Le Scalpel Rogue : Le Détournement de l'Activation Compromet la Sécurité des LLM
The Rogue Scalpel: Activation Steering Compromises LLM Safety
September 26, 2025
papers.authors: Anton Korznikov, Andrey Galichin, Alexey Dontsov, Oleg Y. Rogov, Ivan Oseledets, Elena Tutubalina
cs.AI
papers.abstract
Le pilotage par activation est une technique prometteuse pour contrôler le comportement des modèles de langage (LLM) en ajoutant des vecteurs sémantiquement significatifs directement dans les états cachés du modèle lors de l'inférence. Il est souvent présenté comme une alternative précise, interprétable et potentiellement plus sûre au réglage fin. Nous démontrons le contraire : le pilotage compromet systématiquement les dispositifs de sécurité d'alignement du modèle, le rendant conforme à des requêtes nuisibles. À travers des expériences approfondies sur différentes familles de modèles, nous montrons que même un pilotage dans une direction aléatoire peut augmenter la probabilité de conformité nuisible de 0 % à 2-27 %. De manière alarmante, le pilotage de caractéristiques bénignes issues d'un autoencodeur parcimonieux (SAE), une source courante de directions interprétables, augmente ces taux de 2 à 4 % supplémentaires. Enfin, nous montrons que la combinaison de 20 vecteurs échantillonnés aléatoirement qui contournent une seule requête crée une attaque universelle, augmentant significativement la conformité nuisible sur des requêtes non vues. Ces résultats remettent en question le paradigme de la sécurité par interprétabilité, montrant qu'un contrôle précis des internes du modèle ne garantit pas un contrôle précis du comportement du modèle.
English
Activation steering is a promising technique for controlling LLM behavior by
adding semantically meaningful vectors directly into a model's hidden states
during inference. It is often framed as a precise, interpretable, and
potentially safer alternative to fine-tuning. We demonstrate the opposite:
steering systematically breaks model alignment safeguards, making it comply
with harmful requests.
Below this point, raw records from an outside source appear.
(** C9 (as the code has it): after executing any test on a Result whose
    error fields are at their defaults (a freshly constructed Result,
    stamped with a descriptor or not): if status is fail then err_message
    is non-empty unless the setup hook or the body raised a Failure
    Signal whose message is empty, as fail does when given the empty
    string, in which case
    err_message is that empty message; and if status is pass then
    err_message and err_file are empty and err_line is 0. *)
Theorem execute_result_invariant :
  forall (this : Test G) (s : State G),
    status (res s) = Status.not_run ->
    err_message (res s) = EmptyString ->
    err_file (res s) = EmptyString ->
    err_line (res s) = 0 ->
    let r := res (fst (execute ticks_per_ms this s)) in
    (status r = Status.fail ->
     err_message r <> EmptyString \/
     exists (F : string) (L : Z),
       out (setup_then_body this (user s)) =
         inl (assert_fail_exception EmptyString F L)) /\
    (status r = Status.pass ->
     err_message r = EmptyString /\ err_file r = EmptyString /\ err_line r = 0).
Proof.
  intros this s Hst Hmsg Hfile Hline.
  run_hooks this s;
    repeat match goal with
           | w : option string |- _ => destruct w
           end;
    cbn; split; intro H;
    try (rewrite Hst in H; discriminate H);
    try discriminate H; auto;
    try (left; discriminate);
    match goal with
    | |- context [assert_fail_exception ?m ?fl ?ln] =>
        destruct m;
        [ right; exists fl, ln; reflexivity | left; discriminate ]
    end.
Qed.

End ExecuteProperties.

(** ** Runner *)

Section RunnerProperties.
Local Open Scope list_scope.
Variable G : Type.
Variable size_t_bits : Z.
Variable ticks_per_ms : Z.

Lemma observed_app (tr1 tr2 : list (Call G)) :
  observed (tr1 ++ tr2) = observed tr1 ++ observed tr2.
Proof.
  induction tr1 as [| c tr1 IH]; [reflexivity |].
  destruct c; cbn; rewrite IH; reflexivity.
Qed.

Lemma constructed_app (tr1 tr2 : list (Call G)) :
  constructed (tr1 ++ tr2) = constructed tr1 ++ constructed tr2.
Proof.
  induction tr1 as [| c tr1 IH]; [reflexivity |].
  destruct c; cbn; rewrite IH; reflexivity.
Qed.

(** What execute leaves untouched, and what its return value is. *)
Lemma execute_frame (this : Test G) (s : State G) :
  let s' := fst (execute ticks_per_ms this s) in
  observed (trace s') = observed (trace s) /\
  constructed (trace s') = constructed (trace s) /\
  info (res s') = info (res s) /\
  (forall st, snd (execute ticks_per_ms this s) = inr st ->
              status (res s') = st).
Proof.
  run_hooks this s; cbn;
    rewrite ?observed_app, ?constructed_app; cbn;
    rewrite ?app_nil_r;
    repeat match goal with
           | w : option string |- _ => destruct w
           end;
    cbn; repeat split; intros st H; inversion H; reflexivity.
Qed.

(** The single-test entry point calls the factory once, stamps the Result
    with the descriptor when the factory returns, and hands the observer
    nothing. *)
Lemma run_single_frame (ti : Info G) (s : State G) :
  let s' := fst (run_single ticks_per_ms ti s) in
  observed (trace s') = observed (trace s) /\
  constructed (trace s') = constructed (trace s) ++ [ti] /\
  (forall st, snd (run_single ticks_per_ms ti s) = inr st ->
              status (res s') = st /\ info (res s') = address_of ti).
Proof.
  unfold run_single, bind, call, update_res.
  destruct (f ti (user s)) as [g0 k0 [e | tst]]; simpl_state.
  - rewrite observed_app, constructed_app; cbn.
    rewrite app_nil_r. repeat split; intros; discriminate.
  - match goal with
    | |- context [execute _ tst ?s0] =>
        destruct (execute_frame tst s0) as (Hobs & Hcon & Hinfo & Hst)
    end.
    simpl_state.
    destruct (execute ticks_per_ms tst _) as [s1 o1]; simpl_state.
    rewrite Hobs, Hcon, Hinfo, observed_app, constructed_app; cbn.
    rewrite app_nil_r. repeat split; auto.
Qed.

Lemma bind_ext {A B : Type} (m : M G A) (k1 k2 : A -> M G B) (s : State G) :
  (forall a s1, k1 a s1 = k2 a s1) -> bind m k1 s = bind m k2 s.
Proof.
  intro H. unfold bind. destruct (m s) as [s1 [e | a]]; auto.
Qed.

Variable filter : Info G -> bool.
Variable observer : Result G -> UserCode G unit.


Lemma passed_cons (r : Result G) (rs : list (Result G)) :
  passed (r :: rs) =
    if Status.eqb (status r) Status.pass then S (passed rs) else passed rs.
Proof.
  unfold passed. cbn [List.filter].
  destruct (Status.eqb (status r) Status.pass); reflexivity.
Qed.

(** The loop of Runner::run, whatever its outcome: the observer has been
    handed the Results of the first [n] accepted descriptors, in order,
    and nothing else; only accepted descriptors were constructed.  When
    the loop returns, [n] is the number of accepted descriptors and the
    two counters have been incremented once per pass and once per
    execution. *)
Lemma run_loop_trace (itr : list (Info G)) :
  forall (pass test_count : Z) (s s' : State G) (o : Exc (Z * Z)),
    run_loop size_t_bits ticks_per_ms itr filter observer
      pass test_count s = (s', o) ->
    exists (n : nat) (rs : list (Result G)),
      observed (trace s') = observed (trace s) ++ rs /\
      Forall2 (result_of_execution ticks_per_ms)
        (firstn n (List.filter filter itr)) rs /\
      (exists m : nat,
         constructed (trace s') =
           constructed (trace s) ++ firstn m (List.filter filter itr)) /\
      (forall pass' test_count' : Z,
         o = inr (pass', test_count') ->
         n = List.length (List.filter filter itr) /\
         constructed (trace s') =
           constructed (trace s) ++ List.filter filter itr /\
         pass' = Nat.iter (passed rs) (size_t_incr size_t_bits) pass /\
         test_count' =
           Nat.iter (List.length rs) (size_t_incr size_t_bits) test_count).
Proof.
  induction itr as [| ti itr IH]; intros pass test_count s s' o H.
  - cbn in H. inversion H; subst s' o.
    exists 0%nat, []. cbn. rewrite !app_nil_r.
    repeat split; try constructor.
    + exists 0%nat. rewrite app_nil_r. reflexivity.
    + inversion H0; reflexivity.
    + inversion H0; reflexivity.
  - cbn [run_loop List.filter] in H |- *.
    destruct (filter ti) eqn:Hf; [| exact (IH _ _ _ _ _ H)].
    unfold bind at 1, update_res at 1 in H. simpl_state.
    change (mkState (user s) (clock s) Result_new (trace s))
      with (declare_result s) in H.
    destruct (run_single_frame ti (declare_result s)) as (Hobs & Hcon & Hst).
    unfold bind at 1 in H.
    destruct (run_single ticks_per_ms ti (declare_result s))
      as [s1 [e | r]] eqn:Hrun; simpl_state;
      cbn [declare_result trace] in Hobs, Hcon.
    + (* the factory or the execution lets an error through *)
      inversion H; subst s' o.
      exists 0%nat, []. cbn [firstn]. rewrite app_nil_r.
      repeat split; auto; try constructor; try discriminate.
      exists 1%nat. cbn [firstn]. exact Hcon.
    + destruct (Hst r eq_refl) as [Hr _].
      assert (Hres : result_of_execution ticks_per_ms ti (res s1)).
      { exists s. rewrite Hrun. simpl_state. rewrite Hr. auto. }
      unfold bind at 1, get_res at 1 in H. simpl_state.
      unfold bind at 1, call at 1 in H. simpl_state.
      destruct (observer (res s1) (user s1)) as [g2 k2 [e | []]];
        simpl_state.
      * (* the observer lets an error through *)
        inversion H; subst s' o. simpl_state.
        exists 1%nat, [res s1]. cbn [firstn].
        rewrite observed_app, constructed_app, Hobs, Hcon. cbn.
        rewrite app_nil_r.
        repeat split; auto; try discriminate.
        exists 1%nat. reflexivity.
      * destruct (IH _ _ _ _ _ H)
          as (n & rs & Hobs' & Hrs & [m Hm] & Hret).
        simpl_state.
        exists (S n), (res s1 :: rs). cbn [firstn].
        rewrite Hobs', observed_app, Hobs. cbn [observed].
        split; [rewrite <- app_assoc; reflexivity |].
        split; [constructor; assumption |].
        split.
        { exists (S m). rewrite Hm, constructed_app, Hcon. cbn.
          rewrite ?app_nil_r, <- ?app_assoc. reflexivity. }
        intros pass' test_count' Hx.
        destruct (Hret pass' test_count' Hx) as (Hn & Hcon' & Hp & Hc).
        rewrite Hcon', constructed_app, Hcon. cbn [constructed].
        rewrite ?app_nil_r, <- ?app_assoc.
        split; [cbn [List.length]; congruence |].
        split; [reflexivity |].
        split.
        -- rewrite Hp, passed_cons, Hr.
           destruct (Status.eqb r Status.pass);
             [rewrite Nat.iter_succ_r |]; reflexivity.
        -- rewrite Hc. cbn [List.length]. rewrite Nat.iter_succ_r.
           reflexivity.
Qed.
Through extensive experiments on different model
families, we show that even steering in a random direction can increase the
probability of harmful compliance from 0% to 2-27%. Alarmingly, steering benign
features from a sparse autoencoder (SAE), a common source of interpretable
directions, increases these rates by a further 2-4%. Finally, we show that
combining 20 randomly sampled vectors that jailbreak a single prompt creates a
universal attack, significantly increasing harmful compliance on unseen
requests. These results challenge the paradigm of safety through
interpretability, showing that precise control over model internals does not
guarantee precise control over model behavior.